Patterns of Urban Violent Injury: A Spatio-Temporal Analysis
journal contributionposted on 21.05.2021, 16:37 authored by Michael D. Cusimano, Sean P. Marshall, Claus Rinner, Depeng Jiang, Mary L. Chipman
Objectives: Injury related to violent acts is a problem in every society. Although some authors have examined the geography of violent crime, few have focused on the spatio-temporal patterns of violent injury and none have used an ambulance dataset to explore the spatial characteristics of injury. The purpose of this study was to describe the combined spatial and temporal characteristics of violent injury in a large urban centre. Methodology/Principal Findings: Using a geomatics framework and geographic information systems software, we studied 4,587 ambulance dispatches and 10,693 emergency room admissions for violent injury occurrences among adults (aged 18-64) in Toronto, Canada, during 2002-2004, using population-based datasets. We created kernel density and choropleth maps for 24-hour periods and four-hour daily time periods and compared location of ambulance dispatches and patient residences with local land use and socioeconomic characteristics. We used multivariate regressions to control for confounding factors. We found the locations of violent injury and the residence locations of those injured were both closely related to each other and clearly clustered in certain parts of the city characterised by high numbers of bars, social housing units, and homeless shelters, as well as lower household incomes. The night and early morning showed a distinctive peak in injuries and a shift in the location of injuries to a "nightlife" district.

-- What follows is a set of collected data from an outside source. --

(* ===== verification/Protocol.v ===== *)
(** Which protocol family an exchange belongs to, and which fields its claims
    must have: [detect_protocol_family], [normalize_protocol_family],
    [required_presence], [has_required_presence] and the field-policy registry
    of [main.rs], with the request head they read ([Upstream], [ReqHead]). *)

From S2P Require Import Prelude RustStr BTree Json Paths.
Local Open Scope bytes_scope.

(** * The request head *)

Record Upstream := mkUpstream {
  host : bytes;
  method : bytes;
  path : bytes;
  headers : list (bytes * bytes);
  headers_ordered : option (list (list bytes));
}.

Record ReqHead := mkReqHead {
  nonce : bytes;
  egress_port : Z;
  upstream : Upstream;
  token : option bytes;
  client_protocol_family : option bytes;
  downstream_protocol_family : option bytes;
  protocol_family : option bytes;
  tls_seed : option bytes;
  tls_spec : option bytes;
}.

(** [std::env::var(name).ok()]. *)
Class Env := env_var : bytes -> option bytes.

(** [Option::or] and [Option::or_else]. *)
Definition opt_or {A} (a b : option A) : option A :=
  match a with Some _ => a | None => b end.

(** * Field policy *)

Record FieldPolicyRegistry := mkRegistry {
  policy : bytes;
  default_version : bytes;
  protocol_versions : list (bytes * bytes);
}.

Definition SUPPORTED_PROTOCOLS : list bytes :=
  ["openai.chat_completions"; "openai.responses"; "anthropic.messages";
   "google.gemini.generate_content"; "alibaba.dashscope.generation";
   "aws.bedrock.converse"; "cohere.chat"].

(** [field-policy-registry.json], the value the source includes. *)
Definition field_policy_registry : FieldPolicyRegistry :=
  mkRegistry "core" "2026-07-29"
    (bextend [] [("openai.chat_completions", "2026-07-29");
                 ("openai.responses", "2026-07-29");
                 ("anthropic.messages", "2026-07-29");
                 ("google.gemini.generate_content", "2026-07-29");
                 ("alibaba.dashscope.generation", "2026-07-29");
                 ("aws.bedrock.converse", "2026-07-29");
                 ("cohere.chat", "2026-07-29")]).

(** [None] is the panic. *)
Definition field_policy_version (protocol : bytes) : option bytes :=
  bget protocol (protocol_versions field_policy_registry).

(** The assertions made when the registry is first read. *)
Definition registry_ok (r : FieldPolicyRegistry) : bool :=
  negb (eqs (policy r) "") &&
  forallb (fun protocol =>
    match bget protocol (protocol_versions r) with
    | Some v => negb (eqs v "")
    | None => false
    end) SUPPORTED_PROTOCOLS.

(** * Detection *)

Definition normalize_protocol_family (v : bytes) : option bytes :=
  let v := to_ascii_lowercase (trim v) in
  if eqs v "openai.chat_completions" then Some "openai.chat_completions"
  else if eqs v "openai.responses" then Some "openai.responses"
  else if eqs v "anthropic.messages" then Some "anthropic.messages"
  else if eqs v "google.gemini.generate_content" then Some "google.gemini.generate_content"
  else if eqs v "alibaba.dashscope.generation" then Some "alibaba.dashscope.generation"
  else if eqs v "aws.bedrock.converse" then Some "aws.bedrock.converse"
  else if eqs v "cohere.chat" then Some "cohere.chat"
  else None.

Section Detect.
Context `{SJ : SerdeJson}.

Definition detect_protocol_family (host path body : bytes) (enhanced configured : option bytes)
    : option bytes :=
  let h := to_ascii_lowercase host in
  let p := to_ascii_lowercase (path_no_query path) in
  if contains p "/chat/completions" then Some "openai.chat_completions"
  else if ends_with p "/responses" || contains p "/responses" then Some "openai.responses"
  else if ends_with p "/messages" || contains h "anthropic" then Some "anthropic.messages"
  else if contains p ":generatecontent" || contains p "generatecontent"
    then Some "google.gemini.generate_content"
  else if contains p "/services/aigc/text-generation/generation"
    then Some "alibaba.dashscope.generation"
  else if contains p "/converse" then Some "aws.bedrock.converse"
  else if ends_with p "/chat" || contains p "/v2/chat" || contains h "cohere"
    then Some "cohere.chat"
  else match enhanced ≫= normalize_protocol_family with
  | Some protocol => Some protocol
  | None =>
  match configured ≫= normalize_protocol_family with
  | Some protocol => Some protocol
  | None =>
      parsed ← from_slice body;
      let has k := match value_get k parsed with Some _ => true | None => false end in
      let has_array k := match value_get k parsed ≫= as_array with Some _ => true | None => false end in
      let has_str k := match value_get k parsed ≫= as_str with Some _ => true | None => false end in
      if has_array "messages" && has_str "model" && has "max_tokens" then Some "anthropic.messages"
      else if has_array "messages" && has_str "model" then Some "openai.chat_completions"
      else if has "input" && has_str "model" then Some "openai.responses"
      else if has "contents" then Some "google.gemini.generate_content"
      else None
  end
  end.

(** The hints of a request: [enhanced] and [configured] as
    [FieldResponseCollector::new] and [build_field_claims] compute them. *)
Definition detect_for_head `{Env} (head : ReqHead) (req_body : bytes) : option bytes :=
  let enhanced := opt_or (client_protocol_family head) (downstream_protocol_family head) in
  let configured := opt_or (protocol_family head) (env_var "FIELD_PROOF_PROTOCOL_FAMILY") in
  detect_protocol_family (host (upstream head)) (path (upstream head)) req_body enhanced configured.
End Detect.

(** * Required fields *)

Definition required_presence (protocol kind : bytes) : list (list bytes) :=
  let case p k := eqs protocol p && eqs kind k in
  if case "openai.chat_completions" "request" then [["model"]; ["messages"]]
  else if case "openai.chat_completions" "response" then [["choices"]]
  else if case "openai.responses" "request" then [["model"]; ["input"]]
  else if case "openai.responses" "response" then [["output"; "status"]]
  else if case "anthropic.messages" "request" then [["model"]; ["messages"]]
  else if case "anthropic.messages" "response" then [["content"]]
  else if case "google.gemini.generate_content" "request" then [["model"]; ["contents"]]
  else if case "google.gemini.generate_content" "response" then [["candidates"; "promptFeedback"]]
  else if case "alibaba.dashscope.generation" "request" then [["model"]; ["input"]]
  else if case "alibaba.dashscope.generation" "response" then [["output"]]
  else if case "aws.bedrock.converse" "request" then [["modelId"]; ["messages"]]
  else if case "aws.bedrock.converse" "response" then [["output"]]
  else if case "cohere.chat" "request" then [["model"]; ["messages"; "message"]]
  else if case "cohere.chat" "response" then [["message"; "text"]]
  else [].

Section Presence.
Context {N : Type}.

Definition is_error_response_view (protocol : bytes) (view : value N) : bool :=
  if eqs protocol "alibaba.dashscope.generation" then
    has_present_path view "code" && has_present_path view "message"
  else has_present_path view "error".

Definition has_required_presence (protocol kind : bytes) (view : value N) : bool :=
  if eqs kind "response" && is_error_response_view protocol view then true
  else
    forallb (fun alternatives => existsb (fun path => has_present_path view path) alternatives)
      (required_presence protocol kind).
End Presence.

(** * Theorems *)

Lemma registry_covers protocol :
  In protocol SUPPORTED_PROTOCOLS -> field_policy_version protocol = Some "2026-07-29".
Proof. cbn [SUPPORTED_PROTOCOLS In]. intros H. repeat (destruct H as [<-|H]; [reflexivity|]). done. Qed.

Lemma normalize_supported v protocol :
  normalize_protocol_family v = Some protocol -> In protocol SUPPORTED_PROTOCOLS.
Proof.
  unfold normalize_protocol_family. generalize (to_ascii_lowercase (trim v)). intros w.
  repeat (case_match; [intros [= <-]; cbn; tauto|]). done.
Qed.

Section DetectLemmas.
Context `{SJ : SerdeJson}.

Lemma detect_supported host path body enhanced configured protocol :
  detect_protocol_family host path body enhanced configured = Some protocol ->
  In protocol SUPPORTED_PROTOCOLS.
Proof.
  unfold detect_protocol_family.
  repeat (case_match; [intros [= <-]; cbn; tauto|]).
  case_match; [intros [= <-]; destruct enhanced; [by eapply normalize_supported|done]|].
  case_match; [intros [= <-]; destruct configured; [by eapply normalize_supported|done]|].
  destruct (from_slice body) as [parsed|]; cbn [mbind option_bind]; [|done]. cbv zeta.
  repeat match goal with
  | |- (if ?b then _ else _) = _ -> _ => destruct b; [intros [= <-]; cbn; tauto|]
  end. done.
Qed.

(** What the upstream host and path decide, no hint and no body overrides. *)
Lemma detect_path_first host path body body' enhanced configured protocol :
  from_slice body = None ->
  detect_protocol_family host path body None None = Some protocol ->
  detect_protocol_family host path body' enhanced configured = Some protocol.
Proof.
  unfold detect_protocol_family. intros ->.
  repeat (case_match; [done|]). done.
Qed.
End DetectLemmas.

The locational pattern of patient residences remained unchanged during those times. Conclusions/Significance: Our results demonstrate that there is a distinctive spatio-temporal pattern in violent injury reflected in the ambulance data. People injured in this urban centre more commonly live in areas of social deprivation. During the day, locations of injury and locations of residences are similar. however, later at night, the injury location of highest density shifts to a "nightlife" district, whereas the residence locations of those most at risk of injury do not change.